Kappelman came over to where I was sitting. He waved a note under my nose-he would be down with Mr. Contreras getting permission for my outing. I nodded abstractedly and asked Ms. Chigwell to continue.
She took a breath, audible across the lines. “Fridays are my day at the hospital, you know. I do volunteer work with elderly ladies who no longer-well, you don’t want to hear about that now. But when I got back I knew the house had been broken into.”
“And you called the police and stayed with a friend until they arrived?”
“No. No, I didn’t. Because I realized almost immediately it had to be Curtis. Or that he had let someone in who wouldn’t have known the house well enough not to create a disturbance.”
Confusion was making me impatient. I interrupted to ask if any valuables were gone.

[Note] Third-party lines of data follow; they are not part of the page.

Lemma mark_hides a q b s :
  plain_secret s = true -> q ∈ marks -> Contains (a +:+ q +:+ b) s = true ->
  Contains a s = true \/ Contains b s = true.
Proof.
  intros (Hne & Hc & Hr & Ht)%plain_secret_spec Hq.
  assert (forall c a b, c ∈ [" "; ":"; "@"; "["; "]"]%char ->
    Contains (a +:+ String c b) s = Contains a s || Contains b s) as Hs.
  { intros c a' b' Hin. apply Contains_sep; auto. }
  assert (forall w b, Contains w s = false -> Contains (w +:+ String "]" b) s = Contains b s) as Hw.
  { intros w b' Hw. rewrite Hs by set_solver. by rewrite Hw. }
  assert (forall a b, Contains (a +:+ Marker +:+ b) s = Contains a s || Contains b s) as Hm.
  { intros a' b'. change (Marker +:+ b') with (String "[" ("REDACTED" +:+ String "]" b')).
    by rewrite Hs, Hw by (done || set_solver). }
  unfold marks in Hq. rewrite !elem_of_cons in Hq.
  destruct Hq as [->|[->|[->|[->|[->|Hq]]]]]; [..|by apply elem_of_nil in Hq].
  - rewrite Hm. apply orb_true_iff.
  - change ((" " +:+ Marker) +:+ b) with (String " " ("" +:+ Marker +:+ b)).
    rewrite Hs, Hm by set_solver. rewrite (Contains_empty s Hne). apply orb_true_iff.
  - change ((": " +:+ Marker) +:+ b) with (String ":" ("" +:+ String " " ("" +:+ Marker +:+ b))).
    rewrite !Hs, Hm by set_solver. rewrite (Contains_empty s Hne). apply orb_true_iff.
  - change ((":" +:+ Marker +:+ "@") +:+ b) with (String ":" ("" +:+ Marker +:+ ("" +:+ String "@" b))).
    rewrite Hs, Hm, Hs by set_solver. rewrite (Contains_empty s Hne). apply orb_true_iff.
  - change (truncatedMarker +:+ b) with (String "[" ("TRUNCATED" +:+ String "]" b)).
    rewrite Hs, Hw by (done || set_solver). apply orb_true_iff.
Qed.

(** ** Exact values *)

Lemma replace_from_keeps fuel t e s :
  plain_secret s = true -> forall a,
  Contains (a +:+ replace_from fuel t e Marker) s = true -> Contains (a +:+ t) s = true.
Proof.
  intros Hs. revert t. induction fuel as [|fuel IH]; intros t a; cbn [replace_from]; [done|].
  destruct (Index t e) as [i|] eqn:Hi; [|done].
  apply Index_Some in Hi as (l & r & -> & <- & _).
  rewrite str_take_app, <- str_drop_drop, !str_drop_app, <- string_app_assoc.
  intros [H|H]%mark_hides; [| |done|by apply list_elem_of_In; left].
  - rewrite <- string_app_assoc. by apply Contains_left.
  - specialize (IH r ""). rewrite !string_app_empty in IH. by do 3 apply Contains_right; apply IH.
Qed.

Lemma replace_from_removes fuel t s :
  plain_secret s = true -> (String.length t < fuel)%nat ->
  Contains (replace_from fuel t s Marker) s = false.
Proof.
  intros Hs. revert t. induction fuel as [|fuel IH]; intros t Hl; [lia|]. cbn [replace_from].
  destruct (Index t s) as [i|] eqn:Hi.
  - pose proof Hi as (l & r & Ht & Hli & Hmin)%Index_Some.
    destruct (plain_secret_spec s Hs) as (Hne & _).
    apply not_true_is_false. intros [H|H]%mark_hides; [| |done|by apply list_elem_of_In; left].
    + rewrite Ht, <- Hli, str_take_app in H. apply Contains_spec in H as (l' & r' & ->).
      specialize (Hmin l'). rewrite length_app_string, length_app_string in Hli.
      assert (String.length s <> 0)%nat by by destruct s.
      assert (i <= String.length l')%nat; [|lia].
      apply Hmin. exists (r' +:+ s +:+ r). by rewrite Ht, !string_app_assoc.
    + rewrite IH in H; [done|]. rewrite Ht, <- Hli, <- str_drop_drop, !str_drop_app.
      rewrite Ht, !length_app_string in Hl. destruct s; [done|]. cbn in Hl. lia.
  - apply not_true_is_false. intros (l & Ho)%Contains_spec. by eapply Index_None.
Qed.

Lemma ReplaceAll_keeps t e s :
  plain_secret s = true -> e <> "" -> Contains (ReplaceAll t e Marker) s = true -> Contains t s = true.
Proof.
  intros Hs He. unfold ReplaceAll. destruct (e =? "") eqn:E; [by to_prop|].
  pose proof (replace_from_keeps (S (String.length t)) t e s Hs "") as H.
  by rewrite !string_app_empty in H.
Qed.

Lemma ReplaceAll_removes t s : plain_secret s = true -> Contains (ReplaceAll t s Marker) s = false.
Proof.
  intros Hs. destruct (plain_secret_spec s Hs) as (Hne & _). unfold ReplaceAll.
  destruct (s =? "") eqn:E; [by to_prop|]. apply replace_from_removes; [done|lia].
Qed.

Lemma Count_zero t s : s <> "" -> Count t s = 0%nat -> Contains t s = false.
Proof.
  intros Hne. unfold Count. destruct (s =? "") eqn:E; [by to_prop|]. cbn [count_from].
  destruct (Index t s) eqn:Hi; [done|]. intros _. apply not_true_is_false.
  intros (l & Ho)%Contains_spec. by eapply Index_None.
Qed.

Lemma redact_exact_removes secrets t s :
  plain_secret s = true -> Forall (fun e => e <> "") secrets -> s ∈ secrets ->
  Contains (redact_exact secrets t).1 s = false.
Proof.
  intros Hs. unfold redact_exact. generalize 0%Z as count. revert t.
  set (step := fun '(t, count) e => _).
  assert (forall l t count, Forall (fun e => e <> "") l -> Contains t s = false ->
    Contains (fold_left step l (t, count)).1 s = false) as Hkeep.
  { induction l as [|e l IH]; intros t count; [done|]. intros [He Hl]%Forall_cons Ht. cbn [fold_left].
    unfold step at 2. destruct (Count t e); [by apply IH|]. apply IH; [done|].
    apply not_true_is_false. intros H%ReplaceAll_keeps; [congruence|done..]. }
  induction secrets as [|e l IH]; intros t count; [by intros _ []%elem_of_nil|].
  intros [He Hl]%Forall_cons.
  cbn [fold_left]. unfold step at 2. destruct (decide (s = e)) as [->|Hn].
  - intros _. destruct (Count t e) eqn:Hc; apply Hkeep; auto using Count_zero, ReplaceAll_removes.
  - intros [->|Hin]%elem_of_cons; [done|]. destruct (Count t e); by apply IH.
Qed.

(** ** Patterns *)

(** The replacement of a match is a prefix of it and a mark. *)
Definition shortens (f : string -> string) (m : string) : Prop :=
  exists kept gone q, m = kept +:+ gone /\ f m = kept +:+ q /\ q ∈ marks.

Lemma shortens_marked m : shortens marked m.
Proof. exists "", m, Marker. split_and!; [done..|]. apply list_elem_of_In. by left. Qed.

Lemma shortens_take f m i q :
  q ∈ marks -> f m = str_take i m +:+ q -> shortens f m.
Proof. intros Hq Hf. exists (str_take i m), (str_drop i m), q. by rewrite str_take_drop. Qed.

Lemma shortens_bearer m : shortens bearerReplacement m.
Proof.
  unfold shortens, bearerReplacement, keep_until. destruct (IndexAny m _) as [i|] eqn:Hi.
  - eapply (shortens_take (fun _ => _)); [|done]. apply list_elem_of_In. right; by left.
  - exists "", m, Marker. split_and!; [done..|]. apply list_elem_of_In. by left.
Qed.

Lemma shortens_uri m : shortens uriReplacement m.
Proof.
  unfold shortens, uriReplacement. destruct (LastIndexByte m _) as [i|] eqn:Hi.
  - eapply (shortens_take (fun _ => _)); [|done]. apply list_elem_of_In. do 3 right; by left.
  - exists "", m, Marker. split_and!; [done..|]. apply list_elem_of_In. by left.
Qed.

(** A rune that does not start with such a byte. *)
Definition solid (r : rune) : Prop :=
  match r with String c _ => space_lead c = false | "" => False end.

Lemma shortens_labelled m : (exists c m', m = c :: m' /\ solid c) ->
  shortens labelledSecretReplacement (text m).
Proof.
  intros (c & m' & -> & Hc). unfold shortens, labelledSecretReplacement, keep_until.
  set (t := text (c :: m')).
  assert (exists d t', t = String d t' /\ space_lead d = false) as (d & t' & Ht & Hd).
  { destruct c as [|d c]; [done|]. exists d, (c +:+ text m'). done. }
  destruct (IndexAny t _) as [i|] eqn:Hi.
  - destruct (TrimSpace_prefix (str_take i t)) as [r Hr].
    { rewrite Ht. by destruct i. }
    exists (TrimSpace (str_take i t)), (r +:+ str_drop i t), (": " +:+ Marker).
    rewrite <- string_app_assoc, <- Hr, str_take_drop. split_and!; [done..|].
    apply list_elem_of_In. do 2 right; by left.
  - exists "", t, Marker. split_and!; [done..|]. apply list_elem_of_In. by left.
Qed.

Lemma folded_solid c r :
  (forall d, Ascii.eqb d c || Ascii.eqb d (swap_case c) = true -> space_lead d = false) ->
  chars "kK" c = false -> folded c r = true -> solid r.
Proof.
  intros Hd Hk. unfold folded. rewrite Hk. cbn [andb]. rewrite orb_false_r, orb_true_iff, andb_true_iff.
  intros [H|[_ ->%String.eqb_eq]]; [|done].
  destruct r as [|d [|]]; [done| |done]. cbn in H. apply andb_true_iff in H as [_ H]. by apply Hd.
Qed.

Ltac solve_folded :=
  intros r; apply folded_solid; [|reflexivity];
  intros d; rewrite orb_true_iff, !Ascii.eqb_eq; intros [->| ->]; reflexivity.

Lemma labelled_starts :
  starts solid header_expression /\ starts solid aws_secret_expression /\
  starts solid password_expression.
Proof. repeat split; solve_folded. Qed.

Lemma patterns_shorten :
  Forall (fun pattern => forall m, describes (expression pattern) m ->
    shortens (replace pattern) (text m)) patterns.
Proof.
  destruct labelled_starts as (Hh & Ha & Hp). repeat constructor; cbn [expression replace]; intros m Hm;
    auto using shortens_marked, shortens_bearer, shortens_uri;
    eauto using shortens_labelled, starts_sound.
Qed.

Lemma replace_runes_keeps r f s :
  plain_secret s = true -> (forall m, describes r m -> shortens f (text m)) ->
  forall fuel prev rest a, (length rest <= fuel)%nat ->
  Contains (a +:+ (replace_runes fuel r f prev rest).1) s = true -> Contains (a +:+ text rest) s = true.
Proof.
  intros Hs Hf. induction fuel as [|fuel IH]; intros prev [|c rest] a Hl; [done|cbn in Hl; lia|done|].
  assert (Contains (a +:+ (let '(out, n) := replace_runes fuel r f (Some c) rest in (c +:+ out, n)).1) s
    = true -> Contains (a +:+ text (c :: rest)) s = true) as Hskip.
  { destruct (replace_runes fuel r f (Some c) rest) as [out n] eqn:He. cbn [fst].
    change (text (c :: rest)) with (c +:+ text rest). rewrite <- !string_app_assoc. intros H.
    eapply (IH (Some c)); [cbn in Hl; lia|]. by rewrite He. }
  cbn [replace_runes]. destruct (match_here r prev (c :: rest)) as [after|] eqn:Hm; [|done].
  apply match_here_sound in Hm as (m & Hm & Hd). rewrite Hm.
  assert (take (length (m ++ after) - length after) (m ++ after) = m) as ->.
  { rewrite length_app. replace (length m + length after - length after)%nat with (length m) by lia.
    by rewrite take_app_length. }
  destruct (last m) as [c'|] eqn:Hlast; [|by rewrite <- Hm].
  specialize (IH (Some c') after ""). destruct (replace_runes fuel r f (Some c') after) as [out n].
  cbn [fst]. destruct (Hf m Hd) as (kept & gone & q & Hk & -> & Hq).
  rewrite text_app, Hk, string_app_assoc, <- (string_app_assoc a kept).
  intros [H|H]%mark_hides; [| |done|done].
  - rewrite <- !string_app_assoc, string_app_assoc. by apply Contains_left.
  - do 2 apply Contains_right. rewrite !string_app_empty in IH. apply IH; [|done].
    apply (f_equal length) in Hm. rewrite length_app in Hm. destruct m; [done|]. cbn in Hm, Hl. lia.
Qed.

Lemma redact_patterns_keeps l t count s :
  plain_secret s = true ->
  Forall (fun pattern => forall m, describes (expression pattern) m ->
    shortens (replace pattern) (text m)) l ->
  Contains (redact_patterns l t count).1 s = true -> Contains t s = true.
Proof.
  intros Hs. unfold redact_patterns. revert t count. induction l as [|p l IH]; intros t count; [done|].
  intros [Hp Hl]%Forall_cons. cbn [fold_left]. unfold ReplaceAllStringFunc.
  pose proof (replace_runes_keeps _ _ s Hs Hp (length (runes t)) None (runes t) "" (le_n _)) as H.
  destruct (replace_runes _ _ _ _ _) as [t' n]. intros Ht'%IH; [|done].
  rewrite !string_app_empty, text_runes in H. by apply H.
Qed.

“Nothing like that. But you see, Curtis’s medical notebooks are missing. I’d hidden them from him after he tried burning them, and that’s why-” She broke off. “I’m explaining this so badly. It’s why I hoped you would come, even though it’s a great distance and you are most tired yourself I feel sure that whatever Curtis was involved with down at the Xerxes plant that he didn’t want to tell you is in those notebooks.”
“Which are missing,” I interjected shortly.
She gave the ghost of a laugh. “Only his copies. I kept the originals. I typed his notes up for him over the years. That’s all that’s missing. I never told him I kept all the original notebooks.
“You see-he had put the data in Father’s old leather diaries, the ones he had custom-bound for himself in London. It seemed-a kind of desecration to throw them out, but I knew Curtis would be horribly angry to think I was keeping them out of memory for Father. So I never told him.”
I felt a little prickling along the base of my neck, that primitive adrenaline jolt that lets you know you’re getting close to the saber-toothed tiger. I told her I’d be at her house within the hour.